[Saved entries]
(** X19: a [null] or [undefined] entry of [nodes] is left out of the
    node records, so that a graph without edges is saved; with an edge, the
    search for the edge's source reads [id] of that entry, and the save is
    given up with a logged [TypeError]. *)
Theorem saveWorkflow_null_node
  (workflowID hole : value) (rest : list value) (e : gmap string value)
  (es : list value) (vars : gmap string value) (workflowName testInputs : value) :
  nullish hole = true -> Forall node_or_hole rest -> is_edge e ->
  (exists records,
     length records
     = length (List.filter (fun node => negb (nullish node)) rest) /\
     let document :=
       VObj (<[ "name" := workflowName ]>
            {[ "definition" :=
                 VObj (<[ "nodes" := VArr records ]>
                      (<[ "links" := VArr [] ]>
                      {[ "test_inputs" := testInputs ]})) ]}) in
     saveWorkflow workflowID (VArr (hole :: rest)) (VArr []) (VObj vars)
                  workflowName testInputs
     = Ok [console_log document; updateWorkflow workflowID document]) /\
  saveWorkflow workflowID (VArr (hole :: rest)) (VArr (VObj e :: es)) (VObj vars)
               workflowName testInputs
  = Ok [console_error TypeError].
Proof.
  intros Hhole Hrest ((s & Hs) & _).
  set (live := List.filter (fun node => negb (nullish node)) rest).
  assert (Hlive : all_nodes live).
  { unfold live. clear -Hrest.
    induction Hrest as [|v l [Hnull|(n & -> & Hn)] _ IH]; cbn [List.filter].
    - constructor.
    - now rewrite Hnull.
    - constructor; eauto. }
  pose proof (node_records_of_nodes vars live Hlive) as Hrec.
  split.
  - exists (map (saved_record vars) live). split; [apply length_map|]. cbv zeta.
    unfold saveWorkflow, updatedWorkflow. cbn [array_elems obind List.filter].
    rewrite Hhole. cbn [negb]. fold live.
    destruct (omap (updated_node (VObj vars)) live) as [us| |];
      cbn [obind] in *; [|discriminate..].
    rewrite Hrec. reflexivity.
  - unfold saveWorkflow, updatedWorkflow. cbn [array_elems obind List.filter].
    rewrite Hhole. cbn [negb]. fold live.
    destruct (omap (updated_node (VObj vars)) live) as [us| |];
      cbn [obind] in *; [|discriminate..].
    rewrite Hrec. cbn [obind omap]. unfold link_record.
    rewrite (getprop_own _ _ _ Hs). cbn [obind]. unfold find_node.
    cbn [array_find].
    assert (getprop hole "id" = Throw TypeError) as ->
      by (destruct hole; try discriminate; reflexivity).
    reflexivity.
Qed.

Lemma saveWorkflow_null_node_witness :
  (exists records,
     length records = 2 /\
     let document :=
       VObj (<[ "name" := VStr "flow" ]>
            {[ "definition" :=
                 VObj (<[ "nodes" := VArr records ]>
                      (<[ "links" := VArr [] ]>
                      {[ "test_inputs" := VNull ]})) ]}) in
     saveWorkflow (VStr "w") (VArr (VNull :: Examples.nodes)) (VArr [])
                  (VObj Examples.variables) (VStr "flow") VNull
     = Ok [console_log document; updateWorkflow (VStr "w") document]) /\
  saveWorkflow (VStr "w") (VArr (VNull :: Examples.nodes))
               (VArr (VObj (Examples.edge "in" "a" "llm" "x") :: []))
               (VObj Examples.variables) (VStr "flow") VNull
  = Ok [console_error TypeError].
Proof.
  apply (saveWorkflow_null_node (VStr "w") VNull Examples.nodes
           (Examples.edge "in" "a" "llm" "x") [] Examples.variables
           (VStr "flow") VNull).
  - reflexivity.
  - constructor; [|constructor; [|constructor]];
      right; eexists; (split; [reflexivity|]);
      (split; [eexists; reflexivity|]); (split; [eexists; reflexivity|]);
      (split; [|reflexivity]); eexists; (split; [reflexivity|]);
      right; eexists; reflexivity.
  - repeat split; eexists; reflexivity.
Defined.

(** ** The sidebar: few-shot examples *)

Lemma few_shot_examples_of (model : gmap string value) (l : list value) :
  examples_of model = Some l ->
  few_shot_examples (VObj model) = Ok l.
Proof.
  unfold examples_of, few_shot_examples. intros H.
  rewrite (optprop_object model) by reflexivity. cbn [obind chain_value].
  destruct (model !! "few_shot_examples") as [[| | | | | |l']|];
    try discriminate; injection H as <-; reflexivity.
Qed.

Lemma handleInputChange_plain lodash_set nodeID (model : gmap string value)
  (key : string) (v : value) :
  includes_char "." key = false ->
  handleInputChange lodash_set nodeID (VObj model) key v false
  = Ok (stored_effects nodeID model key v).
Proof. intros H. unfold handleInputChange. now rewrite H. Qed.

Lemma handleAddNewExample_effects
  (lodash_set : value -> string -> value -> value) (nodeID : string)
  (model : gmap string value) (l : list value) :
  examples_of model = Some l ->
  handleAddNewExample lodash_set nodeID (VObj model)
  = Ok (map model_effect
          (stored_effects nodeID model "few_shot_examples" (VArr (l ++ [empty_example])))
        ++ [setFewShotIndex (Z.of_nat (length l))]).
Proof.
  intros Hl.
  unfold handleAddNewExample. rewrite (few_shot_examples_of _ _ Hl).
  cbn [obind]. rewrite handleInputChange_plain by reflexivity. cbn [obind].
  do 3 f_equal. rewrite length_app. cbn [length]. f_equal. lia.
Qed.

(** X21: [handleAddNewExample] stores the examples there are, in their
    order, followed by one example [{input: '', output: ''}], and opens
    the editor on the index of that new example; a model without
    [few_shot_examples] counts as having none. *)
Theorem handleAddNewExample_appends
  (lodash_set : value -> string -> value -> value) (nodeID : string)
  (model : gmap string value) (l : list value) :
  examples_of model = Some l ->
  handleAddNewExample lodash_set nodeID (VObj model)
  = Ok (map model_effect
          (stored_effects nodeID model "few_shot_examples" (VArr (l ++ [empty_example])))
        ++ [setFewShotIndex (Z.of_nat (length l))]) /\
  (l ++ [empty_example]) !! length l = Some empty_example /\
  (forall i x, l !! i = Some x -> (l ++ [empty_example]) !! i = Some x).
Proof.
  intros Hl. split; [|split].
  - now apply handleAddNewExample_effects.
  - rewrite lookup_app_r by lia. now rewrite Nat.sub_diag.
  - intros i x Hi. now apply lookup_app_l_Some.
Qed.

Lemma handleAddNewExample_appends_witness :
  handleAddNewExample (fun o _ _ => o) "n1"
    (VObj {[ "few_shot_examples" := VArr [VStr "first"] ]})
  = Ok (map model_effect
          (stored_effects "n1" {[ "few_shot_examples" := VArr [VStr "first"] ]}
             "few_shot_examples" (VArr ([VStr "first"] ++ [empty_example])))
        ++ [setFewShotIndex 1]).
Proof.
  apply (handleAddNewExample_appends (fun o _ _ => o) "n1"
           {[ "few_shot_examples" := VArr [VStr "first"] ]} [VStr "first"]).
  reflexivity.
Defined.

Lemma splice_one_inside (i : nat) (l : list value) :
  splice_one (Z.of_nat i) l = take i l ++ drop (S i) l.
Proof.
  unfold splice_one.
  destruct (Z.ltb_spec (Z.of_nat i) 0) as [?|_]; [lia|].
  destruct (decide (i <= length l)) as [Hi|Hi].
  - now rewrite Z.min_l, Nat2Z.id by lia.
  - rewrite Z.min_r, Nat2Z.id by lia.
    rewrite !take_ge by lia. now rewrite !drop_ge by lia.
Qed.

(** X22: [handleDeleteExample(index)] stores the examples without the one
    at [index]: those before keep their place, those after move down by
    one, and the list is one shorter; with an index past the end the list
    is stored as it is. *)
Theorem handleDeleteExample_removes
  (lodash_set : value -> string -> value -> value) (nodeID : string)
  (model : gmap string value) (l : list value) (index : nat) :
  examples_of model = Some l ->
  exists l',
    handleDeleteExample lodash_set nodeID (VObj model) (Z.of_nat index)
    = Ok (stored_effects nodeID model "few_shot_examples" (VArr l')) /\
    (forall j, j < index -> l' !! j = l !! j) /\
    (forall j, index <= j -> l' !! j = l !! S j) /\
    (index < length l -> S (length l') = length l) /\
    (length l <= index -> l' = l).
Proof.
  intros Hl. exists (take index l ++ drop (S index) l).
  split; [|split; [|split; [|split]]].
  - unfold handleDeleteExample. rewrite (few_shot_examples_of _ _ Hl).
    cbn [obind]. rewrite handleInputChange_plain by reflexivity.
    now rewrite splice_one_inside.
  - intros j Hj. destruct (decide (index <= length l)).
    + rewrite lookup_app_l by (rewrite length_take; lia).
      now apply lookup_take_lt.
    + rewrite take_ge, drop_ge by lia. now rewrite app_nil_r.
  - intros j Hj. destruct (decide (index <= length l)).
    + rewrite lookup_app_r by (rewrite length_take; lia).
      rewrite length_take, lookup_drop. f_equal. lia.
    + rewrite take_ge, drop_ge by lia. rewrite app_nil_r.
      rewrite !lookup_ge_None_2 by lia. reflexivity.
  - intros Hi. rewrite length_app, length_take, length_drop. lia.
  - intros Hi. rewrite take_ge, drop_ge by lia. now rewrite app_nil_r.
Qed.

Work to be completed: Take every line from the records above that has the word "split" and copy it.

Answer below:
  split.
  - exists (map (saved_record vars) live). split; [apply length_map|]. cbv zeta.
      right; eexists; (split; [reflexivity|]);
      (split; [eexists; reflexivity|]); (split; [eexists; reflexivity|]);
      (split; [|reflexivity]); eexists; (split; [reflexivity|]);
  - repeat split; eexists; reflexivity.
  intros Hl. split; [|split].
  split; [|split; [|split; [|split]]].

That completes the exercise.